Leonato – Marvin Grays
Messenger – Chip Sherman
Beatrice – Hanna Hipp
Hero – Shelly Traverse
Don Pedro – Daniel Sumegi
Benedict – Andrew Owens
Don John – Brandon O’Neill
Claudio – Craig Verm
Borachio – Avery Clark
Somarone – Kevin Burdette
Margaret – Christine Marie Brown
Ursula – Avery Amereau
Friar Francis – Chip Sherman


Director – John Langs
Scenery Designer – Matthew Smucker
Costume Designer – Deborah Trout
Lighting Designer – Connie Yun
Choreographer – Helen Heaslip

For the 2017-2018 season, Berlioz’s comedic opera Beatrice and Benedict is receiving its Seattle Opera premiere. But in a sense, its Pacific Northwest debut is also a world ‘re-premiere’. Fusing Berlioz’s score with Shakespeare’s play, Much Ado About Nothing (on which the opera is based), the Seattle Opera created a new, English-language production (the original Béatrice et Bénédict is in French).

The opera company’s general director, Aiden Lang, wanted to open up opportunities to engage with the Emerald City’s arts community, and was familiar with the original opera, when he sang the role of Leonato in college. He brought on John Langs as stage director and Seattle Symphony conductor Ludovic Morlot.

Fulfilling dual missions, the opera kicked off the 2018 Seattle Celebrates Shakespeare festival, and closes out the Seattle Symphony’s Berlioz retrospective. (This was also Morlot’s debut with the opera company.) A strong cadre of singers, creative incorporation of the original play, and changes to infuse the lighthearted fun with a little drama made this an engaging introduction to Berlioz’s operas, and a gratifying change from more standard comedic ones.

As the collaboration took shape, Lang, Langs, and Morlot agreed that changes were needed. They replaced Berlioz’s clunky, French-language libretto with with Shakespeare’s original words. But this necessitated a second change: singing the opera in English rather than French.
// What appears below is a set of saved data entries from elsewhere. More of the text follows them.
(** [handleHTTP]: the engine afterwards, what the engine logged, the calls of
    the handler, and the objects of the request afterwards. *)
Definition handleHTTP (env : World) (b : Blocker) (r : Request) (objects : Pointees)
  : Blocker * list LogRecord * list Action * Pointees :=
  let host := Host r in
  let host := if eqb host [] then url.Host (URL objects) else host in
  let '(blocked, b', logged) := IsBlocked b host in
  if blocked then
    (b', logged, serveBlocked, objects)
  else
    let outReq :=
      {| Method := Method r; Host := Host r; RequestURI := [] |} in
    let u := URL objects in
    let u := if eqb (url.Scheme u) [] then url.mkURL "http" (url.Host u) else u in
    let u := if eqb (url.Host u) [] then url.mkURL (url.Scheme u) host else u in
    let objects' :=
      {| URL := u; Header := removeHopHeaders (Header objects) |} in
    match transport env outReq objects' with
    | inl err =>
        (b', logged,
         [RoundTrip outReq objects';
          HttpError ("Proxy error: " +++ err) proxy.StatusBadGateway],
         objects')
    | inr resp =>
        let header := removeHopHeaders (ResponseHeader resp) in
        (b', logged,
         RoundTrip outReq objects'
           :: copyHeader header
           ++ [WriteHeader (StatusCode resp); Copy (Body resp); BodyClose],
         objects')
    end.

End handler.

(** ** Package config: the blacklist of the configuration (config.go) *)

Module config.
Import strings.

Record ProxyConfig : Type := mkProxyConfig {
  Port : Z;
  Bind : gostring
}.

Record LoggingConfig : Type := mkLoggingConfig {
  Level : gostring;
  LogBlocked : bool;
  LogAllowed : bool
}.

Record Config : Type := mkConfig {
  Proxy : ProxyConfig;
  Blacklist : list gostring;
  Logging : LoggingConfig
}.

(** The struct [Manager] without its mutex; [config] is a pointer, [None]
    is [nil]. *)
Record Manager : Type := mkManager {
  config : option Config;
  configPath : gostring
}.

(** The outside world: [os.ReadFile], [yaml.Unmarshal] into a zero [Config],
    [yaml.Marshal] and [os.WriteFile].  An error is its message; [inl] is the
    error of a call that also returns a value. *)
Record World : Type := mkWorld {
  ReadFile : gostring -> gostring + gostring;
  Unmarshal : gostring -> gostring + Config;
  Marshal : option Config -> gostring + gostring;
  WriteFile : gostring -> gostring -> option gostring
}.

(** A call of [os.WriteFile(name, data, perm)]. *)
Inductive Written : Type :=
| Wrote (name data : gostring) (perm : Z).

Definition NewManager (configPath : gostring) : Manager :=
  {| config := None; configPath := configPath |}.

(** [Load]: the manager afterwards and the error returned. *)
Definition Load (env : World) (m : Manager) : Manager * option gostring :=
  match ReadFile env (configPath m) with
  | inl err => (m, Some ("failed to read config file: " +++ err))
  | inr data =>
      match Unmarshal env data with
      | inl err => (m, Some ("failed to parse config file: " +++ err))
      | inr cfg =>
          let port := if Port (Proxy cfg) =? 0 then 8080 else Port (Proxy cfg) in
          let bind :=
            if eqb (Bind (Proxy cfg)) [] then ("127.0.0.1" : gostring)
            else Bind (Proxy cfg) in
          let level :=
            if eqb (Level (Logging cfg)) [] then ("info" : gostring)
            else Level (Logging cfg) in
          let cfg :=
            {| Proxy := {| Port := port; Bind := bind |};
               Blacklist := Blacklist cfg;
               Logging := {| Level := level;
                             LogBlocked := LogBlocked (Logging cfg);
                             LogAllowed := LogAllowed (Logging cfg) |} |} in
          ({| config := Some cfg; configPath := configPath m |}, None)
      end
  end.

Definition Get (m : Manager) : option Config := config m.

(** [GetBlacklist]; a [nil] slice is the empty list. *)
Definition GetBlacklist (m : Manager) : list gostring :=
  match config m with
  | None => []
  | Some cfg => Blacklist cfg
  end.

(** [save]: the error returned and the file written. *)
Definition save (env : World) (m : Manager) : option gostring * list Written :=
  match Marshal env (config m) with
  | inl err => (Some ("failed to marshal config: " +++ err), [])
  | inr data =>
      (WriteFile env (configPath m) data, [Wrote (configPath m) data 420])
  end.

(** The loop of [AddToBlacklist]: whether it returns from inside. *)
Fixpoint AddToBlacklist_loop (blacklist : list gostring) (domain : gostring) : bool :=
  match blacklist with
  | [] => false
  | d :: rest => if eqb d domain then true else AddToBlacklist_loop rest domain
  end.

Definition withBlacklist (cfg : Config) (blacklist : list gostring) : Config :=
  {| Proxy := Proxy cfg; Blacklist := blacklist; Logging := Logging cfg |}.

(** [AddToBlacklist]: the manager afterwards, the error returned and the
    file written; [None] is the panic of [m.config.Blacklist] on a [nil]
    [m.config]. *)
Definition AddToBlacklist (env : World) (m : Manager) (domain : gostring)
  : option (Manager * option gostring * list Written) :=
  match config m with
  | None => None
  | Some cfg =>
      if AddToBlacklist_loop (Blacklist cfg) domain then
        Some (m, Some ("domain " +++ domain +++ " already in blacklist"), [])
      else
        let m' :=
          {| config := Some (withBlacklist cfg (Blacklist cfg ++ [domain]));
             configPath := configPath m |} in
        Some (m', fst (save env m'), snd (save env m'))
  end.

(** The loop of [RemoveFromBlacklist]: [found] and [newList] at its end. *)
Fixpoint RemoveFromBlacklist_loop (blacklist : list gostring) (domain : gostring)
    (found : bool) (newList : list gostring) : bool * list gostring :=
  match blacklist with
  | [] => (found, newList)
  | d :: rest =>
      if eqb d domain then RemoveFromBlacklist_loop rest domain true newList
      else RemoveFromBlacklist_loop rest domain found (newList ++ [d])
  end.

Definition RemoveFromBlacklist (env : World) (m : Manager) (domain : gostring)
  : option (Manager * option gostring * list Written) :=
  match config m with
  | None => None
  | Some cfg =>
      let '(found, newList) :=
        RemoveFromBlacklist_loop (Blacklist cfg) domain false [] in
      if negb found then
        Some (m, Some ("domain " +++ domain +++ " not found in blacklist"), [])
      else
        let m' :=
          {| config := Some (withBlacklist cfg newList);
             configPath := configPath m |} in
        Some (m', fst (save env m'), snd (save env m'))
  end.

End config.

(** * cmd/blocker/main.go *)

Module cmd.

(** The engine that [runProxy] hands to the proxy server:
    [b := blocker.New()], [b.SetLogging(cfg.Logging.LogBlocked,
    cfg.Logging.LogAllowed)], [b.UpdateBlacklist(cfg.Blacklist)]. *)
Definition runProxy_blocker (cfg : config.Config) : blocker.Blocker :=
  let b := blocker.New in
  let b := blocker.SetLogging b (config.LogBlocked (config.Logging cfg))
                                (config.LogAllowed (config.Logging cfg)) in
  fst (blocker.UpdateBlacklist b (config.Blacklist cfg)).

End cmd.

(** ** Vocabulary of the properties *)

Module spec.

(** [d] starts with [p], ends with [x], contains [x]. *)
Definition starts_with (d p : gostring) : Prop := exists v, d = p ++ v.
Definition ends_with (d x : gostring) : Prop := exists u, d = u ++ x.
Definition has_substring (d x : gostring) : Prop := exists u v, d = u ++ x ++ v.

(** [s[lo:hi]] does not panic. *)
Definition in_range (s : gostring) (lo hi : Z) : Prop :=
  0 <= lo <= hi /\ hi <= strings.len s.

(** [s] has no [':']. *)
Definition nocolon (s : gostring) : Prop := ~ In ":"%char s.

(** [s] has neither leading nor trailing white space. *)
Definition trimmed (s : gostring) : Prop := strings.TrimSpace s = s.

(** [s] is empty or begins (ends) with a byte that is not white space. *)
Definition no_leading_space (s : gostring) : Prop :=
  match s with
  | [] => True
  | c :: _ => strings.isSpace c = false
  end.

Definition no_trailing_space (s : gostring) : Prop := no_leading_space (rev s).

(** [d] is in the form in which [IsBlocked] hands a domain to the matchers. *)
Definition normalized (d : gostring) : Prop :=
  strings.ToLower (strings.TrimSpace d) = d.

(** The number of ['.'] in [s]. *)
Definition dots (s : gostring) : nat :=
  length (filter (fun c => Ascii.eqb c ".") s).

(** The decision under a blacklist: [UpdateBlacklist] on a fresh engine, then
    [IsBlocked]. *)
Definition Decide (blacklist : list gostring) (domain : gostring) : bool :=
  fst (fst (blocker.IsBlocked (fst (blocker.UpdateBlacklist blocker.New blacklist)) domain)).

(** The rule set of a source list: the entries that are not blank, compiled,
    in the order of the list. *)
Definition nonblank (p : gostring) : bool := negb (strings.eqb (strings.TrimSpace p) []).

Definition compile (patterns : list gostring) : list blocker.Matcher :=
  map blocker.CreateMatcher (filter nonblank patterns).

(** The form in which [IsBlocked] hands [domain] to the matchers. *)
Definition normalize (domain : gostring) : gostring :=
  strings.ToLower (strings.TrimSpace (blocker.stripPort domain)).

(** The result of [IsBlocked] and the engine it leaves. *)
Definition result (res : bool * blocker.Blocker * list blocker.LogRecord) : bool :=
  fst (fst res).
Definition engine (res : bool * blocker.Blocker * list blocker.LogRecord)
  : blocker.Blocker := snd (fst res).

(** A sequence of [IsBlocked] calls: the engine afterwards and the results. *)
Fixpoint calls (b : blocker.Blocker) (domains : list gostring)
  : blocker.Blocker * list bool :=
  match domains with
  | [] => (b, [])
  | d :: rest =>
      let res := blocker.IsBlocked b d in
      let '(b', rs) := calls (engine res) rest in
      (b', result res :: rs)
  end.

(** [n] calls of [IsBlocked] on the same domain. *)
Definition repeat_call (n : N) (b : blocker.Blocker) (d : gostring) : blocker.Blocker :=
  N.iter n (fun b' => engine (blocker.IsBlocked b' d)) b.

(** How many results are [r]. *)
Definition outcomes (r : bool) (rs : list bool) : Z :=
  Z.of_nat (length (filter (Bool.eqb r) rs)).

(** A counter holds an [int64]. *)
Definition int64 (z : Z) : Prop := blocker.MinInt64 <= z <= blocker.MaxInt64.

(** An engine for the examples: three entries, one of them blank. *)
Definition sample_engine : blocker.Blocker :=
  fst (blocker.UpdateBlacklist blocker.New
         ["*.tiktok.com" : gostring; "  " : gostring; "Google.*" : gostring]).

(** [m] is the first element of [ms] that satisfies [f]. *)
Definition first_such {A : Type} (f : A -> bool) (ms : list A) (m : A) : Prop :=
  exists before after,
    ms = before ++ m :: after /\ f m = true /\ Forall (fun x => f x = false) before.

End spec.

(** ** Vocabulary of the further properties *)

Module terms.

(** [key] is one of the names of [hopHeaders], byte for byte. *)
Definition hop (key : gostring) : bool :=
  existsb (strings.eqb key) handler.hopHeaders.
Finally, while Berlioz eliminated key Shakespearean characters, Langs felt the drama would be aided by including the play’s key crisis between naive lovers Claudio and Hero—when Claudio believes Hero has cheated on him with another man. Morlot supplemented this addition using music that he mined from other Berlioz works, including La damnation de Faust.

Did these changes work? Surprisingly, yes. The inclusion of dialogue from the original play added a dimension of dramatic purpose that is often lacking in comedies. Claudio’s extra scenes and the new music were incorporated seamlessly. I was most hesitant about the French-to-English translation, but the result, expertly crafted by Amanda Holden, was as natural to the ears as the original.

This new production’s artistic achievements also relied on the talents of a fine corps of singers and actors. Andrew Owens (Benedict) and Hanna Hipp (Beatrice) conveyed the duo’s swirling emotions and confidence wonderfully and powerfully—both in song and speech. Craig Verm, who was last in Seattle singing Papageno in The Magic Flute, commanded the attention of the audience as an earnest Claudio. His counterpart, Hero, was played by Shelly Traverse, a Seattle native making her Seattle Opera debut. Amid many special moments, the Act II trio ‘Je vais d’un coeur aimant’ — which featured Hipp, Traverse, and Avery Amereau as Ursula — was an elegantly memorable highlight.

Intelligent and beautifully executed collaborations like this one bring new attention and dimension to the art form and are what audiences should expect from opera troupes in the 21st century. Supported by an array of quality voices, this is an opera many should hear before it wraps up its Seattle run on March 10th.